Um em seis ataques do mundo contra ativistas de direitos humanos acontece no Brasil
Reportagem de Jamil Chade no jornal O Estado de S.Paulo.
O Brasil é o país onde mais se mata ativistas de direitos humanos, alerta a organização inglesa Business & Human Rights Resource Center, uma das principais referências internacionais na coleta de dados sobre esse tipo de crime. No ano passado, 290 pessoas foram vítimas de algum tipo de ataque no mundo – um em cada seis foram contra lideranças brasileiras.
Em 2017, o Brasil registrou 49 casos de ataques – com 43 mortes, quase todos no interior do País em disputas ambientais, por terras indígenas ou mineração. Outras três pessoas foram alvo de intimidação e outras três, de espancamento.

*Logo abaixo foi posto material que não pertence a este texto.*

(* ===== verification/Approvals.v ===== *)
(** * Commands on executions

    The commands of [netbox_rpc/application/command_handlers.py] that create, approve,
    reject, cancel, enqueue and claim an execution.  A transaction that raises leaves
    the committed execution as it was; a command that writes in more than one
    transaction returns the committed execution next to its result. *)

From S2P Require Import Prelude PyValue Events Projection CredentialContract.
From S2P Require Import Spans SpanFacts MaskFacts PyRegex SecretPatterns TextRedaction.
From S2P Require Import ValueRedaction RedactionFacts SchemaLimits EventStore EventStoreFacts.
From S2P Require Import Response ResponseFacts Aggregate Protected.

#[local] Opaque redact_event_value redact_event_data.

(** A user: the permissions, and the procedures each action is granted on. *)
Record user := {
  u_pk : value;
  has_perm : string -> bool;
  is_superuser : bool;
  restrict : string -> Z -> bool;
}.

(** ** Identities *)

Definition _approval_identities_are_authorized (name : string) (requested_by approved_by : value)
    (approver_is_superuser : bool) : bool :=
  match requested_by, approved_by with
  | VNone, _ | _, VNone => false
  | _, _ =>
      if negb (String.eqb (py_str requested_by) (py_str approved_by)) then true
      else if String.eqb name NETBOX_PRODUCTION_RESTART_RQ_WORKER then false
      else approver_is_superuser
  end.

Definition _allow_protected_self_approval (name : string) (u : user) : bool :=
  negb (String.eqb name NETBOX_PRODUCTION_RESTART_RQ_WORKER) && is_superuser u.

Definition _require_approval_authorization (procedure_pk : Z) (u : user) : res unit :=
  if negb (has_perm u "netbox_rpc.approve_rpcprocedure")
  then Err (PermissionDenied "approve_rpcprocedure permission is required.")
  else require (restrict u "view" procedure_pk)
         (PermissionDenied "You do not have object-scoped access to this procedure.").

Definition _require_protected_procedure_scope (p : procedure) (u : user) (action : string) : res unit :=
  require (restrict u action (pr_pk p))
    (PermissionDenied ("Object-scoped " +:+ action +:+ "_rpcprocedure permission is required for "
                         +:+ _protected_label (pr_name p) +:+ ".")).

Definition _require_restart_control_consumer (name : string) (live_worker : bool) : res unit :=
  require (negb (String.eqb name NETBOX_PRODUCTION_RESTART_RQ_WORKER) || live_worker)
    (ValidationError "procedure_id"
       "The dedicated netbox_rpc.control queue has no live consumer; the production NetBox RQ worker restart was not accepted.").

(** ** The age of a queued restart, in seconds *)

Definition CONTROL_QUEUE_MAX_AGE_SECONDS : Z := 600.
Definition _restart_queue_is_stale (name : string) (queued_at : option Z) (now : Z) : bool :=
  if negb (String.eqb name NETBOX_PRODUCTION_RESTART_RQ_WORKER) then false else
  match queued_at with
  | None => true
  | Some q => CONTROL_QUEUE_MAX_AGE_SECONDS <=? now - q
  end.
Definition _restart_queue_deadline (queued_at : option Z) : res Z :=
  match queued_at with None => Err ValueError | Some q => Ok (q + CONTROL_QUEUE_MAX_AGE_SECONDS) end.

(** What other modules answer while a command runs. *)
Record gates := {
  g_live_worker : bool;
  g_policy : res unit;
  g_backend : option backend_target;
  g_capability : res unit;
  g_normalized : res dict;
  g_target_statuses : list string;
}.

(** ** Samba AD DC provisioning: one open run per target *)

Definition UBUNTU_26_SAMBA_AD_DC_PROVISION : string := "os.linux.ubuntu.26.samba_ad_dc.provision".
Definition _SAMBA_PROVISION_OPEN_STATUSES : list string :=
  ["requested"; "pending_approval"; "approved"; "queued"; "running"].

(** [statuses]: those of the procedure's executions for the same target object. *)
Definition _require_no_concurrent_samba_provision (name : string) (statuses : list string) : res unit :=
  if negb (String.eqb name UBUNTU_26_SAMBA_AD_DC_PROVISION) then Ok tt else
  require (negb (existsb (fun st => str_in st _SAMBA_PROVISION_OPEN_STATUSES) statuses))
    (ValidationError "assigned_object_id"
       "Another Samba AD DC provision for this target is still open (requested, pending approval, approved, queued or running). The bootstrap is not rerunnable; wait for it to finish or be rejected before requesting another.").

(** A refusal of the normalizer, as an API error. *)
Definition as_params_error {A} (r : res A) : res A :=
  match r with
  | Err (RPCExecutionError _ m) => Err (ValidationError "params" m)
  | _ => r
  end.
Definition _validate_samba_provision_at_admission (name : string) (normalized : res dict) : res unit :=
  if negb (String.eqb name UBUNTU_26_SAMBA_AD_DC_PROVISION) then Ok tt
  else _ ← as_params_error normalized; Ok tt.

Definition STALE_MESSAGE : string :=
  "The production NetBox RQ worker restart exceeded the 10-minute queue age and was not dispatched.".

(** [except RPCExecutionError ... except RPCExecutionAggregateError ...]. *)
Definition as_api_error {A} (r : res A) : res A :=
  match r with
  | Err (RPCExecutionError _ m) => Err (ValidationError "params" m)
  | Err (RPCExecutionAggregateError m) => Err (ValidationError "status" m)
  | _ => r
  end.

Section Commands.
Context `{PyLib} `{JsonSchema}.

(** The job is published first; [job] is what the queue answered.  The caller's copy
may be older than the row by then. *)
Definition _enqueue_execution_job (s : session) (job : res value) (now : value) : session * res unit :=
match job with
| Err e =>
match on_memory (fun ex => mark_execution_failed ex
  "Failed to enqueue RPC job. Check RQ/Redis connectivity." "RPC_ENQUEUE_FAILED"
  (EVENT_NAME TExecutionEnqueueFailed) now) s with
| Ok s' => (s', Err e)
| Err e' => (s, Err e')
end
| Ok j =>
match on_memory (fun ex => enqueue ex j) s with
| Ok s' => (s', Ok tt)
| Err e => (s, Err e)
end
end.

Definition _resolve_validated_protected_backend_target (backend_id : value) (name : string)
(backend : option backend_target) : res (option backend_target) :=
_ ← _require_concrete_protected_backend_id backend_id name;
_ ← _protected_backend_target_sha256 backend_id name backend;
Ok backend.

(** ** Creation *)

(** [ex] is the row just inserted for the requester. *)
Definition _persist_execution_request (ex : execution) (p : procedure) (tg : target) (u : user)
(g : gates) : res (execution * option RPCApprovalRequest) :=
_ ← _require_no_concurrent_samba_provision (pr_name p) (g_target_statuses g);
if protected (pr_name p) then
normalized ← as_params_error (g_normalized g);
ex ← request ex (u_pk u);
sn ← _create_approval_request ex p tg normalized (g_backend g);
ex ← request_approval ex (payload_hash sn) VNone (u_pk u);
Ok (ex, Some sn)
else
_ ← _validate_samba_provision_at_admission (pr_name p) (g_normalized g);
ex ← queue ex;
Ok (ex, None).

(** [admission] is the outcome of the checks that precede the insert; the first
component is the execution that was committed, if any. *)
Definition create_execution (u : user) (admission : res unit) (ex : execution) (p : procedure)
(tg : target) (g : gates) (job : res value) (now : value) : option execution * res unit :=
if negb (has_perm u "netbox_rpc.execute_rpcprocedure")
then (None, Err (PermissionDenied "execute_rpcprocedure permission is required."))
else match admission with
| Err e => (None, Err e)
| Ok _ =>
match _persist_execution_request ex p tg u g with
| Err e => (None, Err e)
| Ok (ex', _) =>
if protected (pr_name p) then (Some ex', Ok tt)
else let '(s, r) := _enqueue_execution_job (fetch ex') job now in (Some (committed s), r)
end
end.

(** The children of an intent are created in order, each as a direct request would be;
the first refusal ends the run and the children before it stay. *)
Fixpoint create_children (children : list (unit -> option execution * res unit))
: list execution * res unit :=
match children with
| [] => ([], Ok tt)
| create :: rest =>
let '(made, r) := create tt in
let kept := match made with Some ex => [ex] | None => [] end in
match r with
| Err e => (kept, Err e)
| Ok _ => let '(more, r') := create_children rest in (kept ++ more, r')
end
end.
Definition execute_intent (u : user) (enabled : bool) (params : value)
(children : list (unit -> option execution * res unit)) : list execution * res unit :=
if negb (has_perm u "netbox_rpc.execute_rpcintent")
then ([], Err (PermissionDenied "execute_rpcintent permission is required."))
else if negb enabled then ([], Err (ValidationError "intent" "This intent is disabled."))
else match params with
| VNone | VDict _ =>
match children with
| [] => ([], Err (ValidationError "intent" "This intent has no grouped procedures to run."))
| _ => create_children children
end
| _ => ([], Err (ValidationError "params" "params must be a JSON object (mapping of param name to value)."))
end.

(** ** Decisions *)

Definition approve_locked (ex : execution) (p : procedure) (tg : target)
(snap : option RPCApprovalRequest) (u : user) (g : gates) (now : value) : res execution :=
_ ← _require_restart_control_consumer (pr_name p) (g_live_worker g);
_ ← g_policy g;
backend ← _resolve_validated_protected_backend_target (tg_backend_id tg) (pr_name p) (g_backend g);
_ ← _require_approved_backend_target_before_io (pr_name p) (tg_backend_id tg) snap backend;
_ ← g_capability g;
normalized ← g_normalized g;
current ← _approval_protected_payload ex p tg normalized backend;
reason ← (match table_get (pr_name p) _PROTECTED_APPROVAL_REASON with
| Some r => Ok r
| None => Err KeyError
end);
s ← approve (fetch ex) snap (u_pk u) (_allow_protected_self_approval (pr_name p) u)
(Some current) reason true now;
Ok (committed s).

Definition _approve_protected_execution (ex : execution) (p : procedure) (tg : target)
(snap : option RPCApprovalRequest) (u : user) (g : gates) (job : res value) (now : value)
: execution * res unit :=
match as_api_error (approve_locked ex p tg snap u g now) with
| Err e => (ex, Err e)
| Ok ex' => let '(s, r) := _enqueue_execution_job (fetch ex') job now in (committed s, r)
end.

Definition operator_notes (name : string) : exn :=
ValidationError "reason" (_protected_label name +:+ " does not accept operator notes.").

(** [s] is the row and the caller's copy of it. *)
Definition approve_execution (s : session) (p : procedure) (tg : target)
(snap : option RPCApprovalRequest) (u : user) (reason : string) (g : gates) (job : res value)
(now : value) : execution * res unit :=
let refused e := (committed s, Err e) in
match _require_approval_authorization (pr_pk p) u with
| Err e => refused e
| Ok _ =>
if protected (pr_name p) then
if str_truthy reason then refused (operator_notes (pr_name p)) else
match _require_protected_procedure_scope p u "approve" with
| Err e => refused e
| Ok _ => _approve_protected_execution (committed s) p tg snap u g job now
end
else
match as_api_error (approve s snap (u_pk u) (is_superuser u) None reason false now) with
| Err e => refused e
| Ok s' => (committed s', Ok tt)
end
end.

Definition reject_execution (s : session) (p : procedure) (snap : option RPCApprovalRequest)
(u : user) (reason : string) (now : value) : res execution :=
_ ← _require_approval_authorization (pr_pk p) u;
reason ← (if protected (pr_name p) then
  if str_truthy reason then Err (operator_notes (pr_name p)) else
  _ ← _require_protected_procedure_scope p u "approve";
  match table_get (pr_name p) _PROTECTED_REJECTION_REASON with
  | Some r => Ok r
  | None => Err KeyError
  end
else Ok reason);
s' ← as_api_error (reject s snap (u_pk u) reason now);
Ok (committed s').

Definition cancel_execution (ex : execution) (u : user) (now : value) : res execution :=
if negb (has_perm u "netbox_rpc.execute_rpcprocedure")
then Err (PermissionDenied "execute_rpcprocedure permission is required.")
else as_api_error (_transition_locked ex (on_memory (fun x => cancel x (u_pk u) now))).

(** ** Claims *)

(** What the worker reads while it holds the row and the procedure. *)
Record claim := {
c_queued_at : option Z;
c_clock : Z;
c_org_refusal : option (string * string);
c_policy : res unit;
c_approver_is_superuser : bool;
}.

(** The failure a claim ends in, if any; an unexpected exception of the policy check
passes through. *)
Definition claim_refusal (p : procedure) (c : claim) (ex : execution) : res (option (string * string)) :=
if negb (pr_enabled p)
then Ok (Some ("The RPC procedure for this execution has been disabled; execution not dispatched.",
     "RPC_PROCEDURE_DISABLED"))
else if _restart_queue_is_stale (pr_name p) (c_queued_at c) (c_clock c)
then Ok (Some (STALE_MESSAGE, "RPC_CONTROL_QUEUE_STALE"))
else match c_org_refusal c with
| Some r => Ok (Some r)
| None =>
if negb (protected (pr_name p)) then Ok None else
match c_policy c with
| Err (ValidationError _ _) =>
Ok (Some (_protected_label (pr_name p) +:+ " catalog policy changed after approval.",
        "RPC_APPROVAL_INVALIDATED"))
| Err e => Err e
| Ok _ =>
if _approval_identities_are_authorized (pr_name p) (ex_requested_by_id ex)
   (approved_by_id (ex_cols ex)) (c_approver_is_superuser c)
then Ok None
else Ok (Some (_protected_label (pr_name p)
     +:+ " requires a destructive, approval-required procedure and authorized approval identities.",
     "RPC_APPROVAL_REQUIRED"))
end
end.

Definition _claim_if_procedure_enabled (p : procedure) (c : claim) (now : value) (ex : execution)
: res execution :=
if negb (has_status ex QUEUED)
then Err (RPCExecutionAggregateError "Only a queued execution can be claimed by a worker.")
else
refusal ← claim_refusal p c ex;
match refusal with
| Some (msg, code) => fail ex msg code now
| None => start ex now
end.

(** [expire_stale_restart_execution] under the row lock; the flag is its result. *)
Definition expire_stale_restart_execution (ex : execution) (p : procedure) (queued_at : option Z)
(clock : Z) (now : value) : res (execution * bool) :=
if negb (has_status ex QUEUED) then Ok (ex, false)
else if negb (_restart_queue_is_stale (pr_name p) queued_at clock) then Ok (ex, false)
else
ex' ← _transition_locked ex (on_memory (fun x => fail x STALE_MESSAGE "RPC_CONTROL_QUEUE_STALE" now));
Ok (ex', true).
End Commands.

O número supera o de outros países latino-americanos, como México (44), Peru (39) e Colômbia (38). Estão também abaixo do Brasil países como Filipinas, Guatemala ou Índia.
O Brasil também liderou em número de ataques os registros entre 2015 e o ano passado. Foram 111 vítimas em apenas três anos, ante 96 na Colômbia e 90 no México. No total, em três anos, a entidade registrou 684 ataques contra defensores de direitos humanos pelo mundo.